Univariate and multivariate performance (AUC values) of the selected features for the integrated time points. (a) Univariate GLM AUC performance values of the selected features for the integrated data set containing features at all time points. (a) Density plot of the AUC values of the 1000 permuted and non-permuted GLM models of the selected features together is depicted. (b) Density plot of the AUC values of the 1000 permuted and non-permuted GLM models of the selected features plus PS14. (c) Density plot of the AUC values of the 1000 permuted and non-permuted GLM models of the selected features plus NISS. A confidence interval and p-value information of the multivariate model is also included in all figures.
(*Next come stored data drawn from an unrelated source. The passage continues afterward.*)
(** X12. A product typed under a stored name whose date is not later than
    today: after the answer y the stored product has the quantity and price
    typed and today's date, and keeps its id and name. *)
Theorem stored_product_updated_on_yes (today : datetime) (w : world)
    (existing : Product)
    (name price_text quantity_text answer stay : string)
    (rest : list string) (cents n : Z) :
  stdin w = name :: price_text :: quantity_text :: answer :: stay :: rest ->
  name <> "" -> table_ok (db w) ->
  get_by_name name (db w) = Ok existing ->
  fits_int64 (product_price existing) = true ->
  datetime_geb today (date_updated existing) = true ->
  price_attempt price_text = Ok cents -> int_of_str quantity_text = Ok n ->
  fits_int64 n = true -> fits_int64 cents = true ->
  lower answer = "y" ->
  lower stay = "y" \/ lower stay = "n" ->
  fst (add_new_product_pass today w)
  = Ok (negb (String.eqb (lower stay) "n"))
  /\ db (snd (add_new_product_pass today w))
     = overwrite (updated existing n cents today) (db w)
  /\ stdin (snd (add_new_product_pass today w)) = rest.
Proof.
  intros S N [U I] G Fe Ge P Q Fn Fc Y A.
  destruct (get_by_name_found _ _ _ G) as [Hin _].
  pose proof (get_by_id_stored _ _ I Hin) as G1.
  pose proof (get_by_id_overwritten (db w) existing n cents today I Hin) as G2.
  destruct (render_price_total _ Fe) as [s1 R1].
  destruct (render_price_total _ Fc) as [s2 R2].
  pose proof (save_updated (db w) existing n cents today U Hin Fn Fc) as Sv.
  read_prompts S N P Q.
  stored_name G Fn Fc.
  rewrite Ge.
  erewrite bind_ok.
  2:{ erewrite bind_ok by reflexivity.
      unfold print_product_details.
      erewrite bind_ok.
      2:{ erewrite bind_ok
            by (unfold query; cbn [db echo set_stdin]; rewrite G1;
                reflexivity).
          erewrite bind_ok by (unfold lift; rewrite R1; reflexivity).
          reflexivity. }
      unfold ask_update, while_input. cbn [stdin echo set_stdin].
      cbn [input_loop]. cbv zeta. rewrite Y.
      change (String.eqb "y" "y") with true. cbv iota.
      erewrite bind_ok.
      2:{ unfold update_duplicate.
          erewrite bind_ok by reflexivity.
          unfold execute. cbn [db echo set_stdin d_product_price
                                 d_date_updated].
          change (mk_Product (product_id existing) (product_name existing)
                    n cents today)
            with (updated existing n cents today).
          rewrite Sv. reflexivity. }
      erewrite bind_ok by reflexivity.
      erewrite bind_ok.
      2:{ unfold print_product_details.
          erewrite bind_ok
            by (unfold query; cbn [db echo set_stdin set_db]; rewrite G2;
                reflexivity).
          erewrite bind_ok
            by (unfold lift; cbn [product_price updated]; rewrite R2;
                reflexivity).
          reflexivity. }
      reflexivity. }
  erewrite bind_ok by (eapply back_to_menu_reads; [reflexivity | exact A]).
  repeat split.
Qed.
Lemma malformed_article_masks_later_news_witness :
  exists line,
    fetch_news_sentiment
      (news_env (articles_response
         [article "Markets calm"; JObj [("title", JNull)];
          article "ACME files for bankruptcy"]))
      "ACME" empty_world
    = (Ok "neutral", add_log line empty_world).
Proof.
  refine (malformed_article_masks_later_news
            (news_env (articles_response
               [article "Markets calm"; JObj [("title", JNull)];
                article "ACME files for bankruptcy"]))
            "ACME" [article "Markets calm"] (JObj [("title", JNull)])
            [article "ACME files for bankruptcy"] empty_world _ _ _).
  - eexists _, _. repeat split; reflexivity.
  - repeat constructor.
  - exact I.
Defined.

(** ** Alerts of the positive-news watcher, and repeated runs *)

Lemma scan_stocks_delivering (env : Env) (old : list string)
    (stocks : list stock) :
  delivers env ->
  forall (acc : list stock) (w : World),
  exists w',
    scan_stocks env old stocks acc w
      = (Ok (acc ++ new_positive env old stocks)%list, w') /\
    fs w' = fs w /\
    alerts w' = (alerts w ++ map (fun st => positive_message (symbol st))
                               (new_positive env old stocks))%list.
Proof.
  intros Hsend. induction stocks as [| st rest IH]; intros acc w.
  - exists w. cbn. rewrite !app_nil_r. repeat split.
  - cbn [scan_stocks]. unfold bind at 1.
    destruct (fetch_news_sentiment_value env (symbol st) w)
      as (w1 & -> & Hfs1 & Hal1 & _).
    cbn [new_positive List.filter]. fold (new_positive env old rest).
    destruct (String.eqb (sentiment_of env (symbol st)) "positive"
              && not_in (symbol st) old).
    + unfold bind at 1. rewrite Hsend.
      destruct (IH (acc ++ [st])%list (add_alert (positive_message (symbol st)) w1))
        as (w' & Hrun & Hfs & Hal).
      exists w'. unfold positive_message in *. rewrite Hrun.
      rewrite <- app_assoc. cbn [app map]. split; [reflexivity |].
      split; [rewrite Hfs; exact Hfs1 |].
      rewrite Hal. cbn [add_alert alerts]. rewrite Hal1, <- app_assoc.
      reflexivity.
    + destruct (IH acc w1) as (w' & Hrun & Hfs & Hal).
      exists w'. rewrite Hrun. split; [reflexivity |].
      split; [rewrite Hfs; exact Hfs1 |]. rewrite Hal, Hal1. reflexivity.
Qed.

(** What one run leaves behind when the feed returns and every message
    is delivered. *)
Lemma watch_run_delivering (env : Env) (stocks : list stock)
    (old : list string) (w : World) :
  plain_feed env stocks -> delivers env ->
  old_symbols_of w = Some old ->
  exists w',
    watch_positive_news_stocks env w = (Ok tt, w') /\
    alerts w' = (alerts w ++ map (fun st => positive_message (symbol st))
                               (new_positive env old stocks))%list /\
    fs w' = match new_positive env old stocks with
            | [] => fs w
            | _ :: _ =>
                <[POSITIVE_NEWS_FILE := StockList (new_positive env old stocks)]>
                  (fs w)
            end.
Proof.
  intros Hfeed Hsend Hold.
  unfold watch_positive_news_stocks, bind at 1. cbn [log].
  rewrite try_except_bind, Hfeed.
  rewrite try_except_bind. unfold path_exists at 1.
  unfold old_symbols_of in Hold. cbn [add_log fs].
  assert (Hscan : forall w0,
            fs w0 = fs w -> alerts w0 = alerts w ->
            exists w',
              try_except
                (positive_stocks <- scan_stocks env old stocks [] ;;
                 match positive_stocks with
                 | _ :: _ =>
                     json_dump positive_stocks POSITIVE_NEWS_FILE ;;
                     log ("✅ تم حفظ " ++ pretty (length positive_stocks)
                          ++ " سهم في قائمة الأخبار الإيجابية.")
                 | [] => log "⚠️ لا توجد أسهم إيجابية حالياً."
                 end)
                (fun e => log ("❌ فشل في مراقبة الأخبار الإيجابية: "
                               ++ exn_text e)) w0
              = (Ok tt, w') /\
              alerts w' = (alerts w ++ map (fun st => positive_message (symbol st))
                                         (new_positive env old stocks))%list /\
              fs w' = match new_positive env old stocks with
                      | [] => fs w
                      | _ :: _ =>
                          <[POSITIVE_NEWS_FILE
                              := StockList (new_positive env old stocks)]> (fs w)
                      end).
  { intros w0 Hfs0 Hal0. rewrite try_except_bind.
    destruct (scan_stocks_delivering env old stocks Hsend [] w0)
      as (w1 & -> & Hfs1 & Hal1).
    cbn [app]. rewrite Hal0 in Hal1. rewrite Hfs0 in Hfs1.
    destruct (new_positive env old stocks) as [| st np].
    - eexists. split; [reflexivity |]. cbn [add_log alerts fs]. auto.
    - eexists. split; [reflexivity |].
      cbn [add_log set_fs alerts fs]. rewrite Hfs1. auto. }
  destruct (fs w !! POSITIVE_NEWS_FILE) as [[l | raw] |] eqn:Hfile;
    try discriminate.
  - injection Hold as <-.
    rewrite bool_decide_eq_true_2 by eauto.
    rewrite try_except_bind. unfold bind at 1, json_load at 1.
    cbn [add_log fs]. rewrite Hfile. cbn [ret].
    apply Hscan; reflexivity.
  - injection Hold as <-.
    rewrite bool_decide_eq_false_2 by (intros [? ?]; discriminate).
    rewrite try_except_bind. cbn [ret].
    apply Hscan; reflexivity.
Qed.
P-value was evaluated by assessing how many times a permuted value’s AUC was above the non-permuted/real AUC mean.

This multivariate combination of the third time point neutrophil decrease in CD62L expression after fMLF treatment and CD63 expression and monocyte frequency from the first time point resulted in the best performing models. By themselves, an AUC value of 0.874 ± 0.064 was achieved. The prediction ability of the model was then further improved with the addition of NISS and PS14 clinical scores, where AUC values of 0.917 ± 0.064 AUC and 0.922 ± 0.054 were obtained respectively. All three models, as seen in Fig. 2, were statistically significant with respect to pure randomness as exemplified by permuted data. By comparing with their univariate model performance, we can further establish a 13 and 8% increase in the predictive capability of NISS and PS14 scores, an improvement which, although not statistically significant, is of clinical importance (Supplementary Fig. 2).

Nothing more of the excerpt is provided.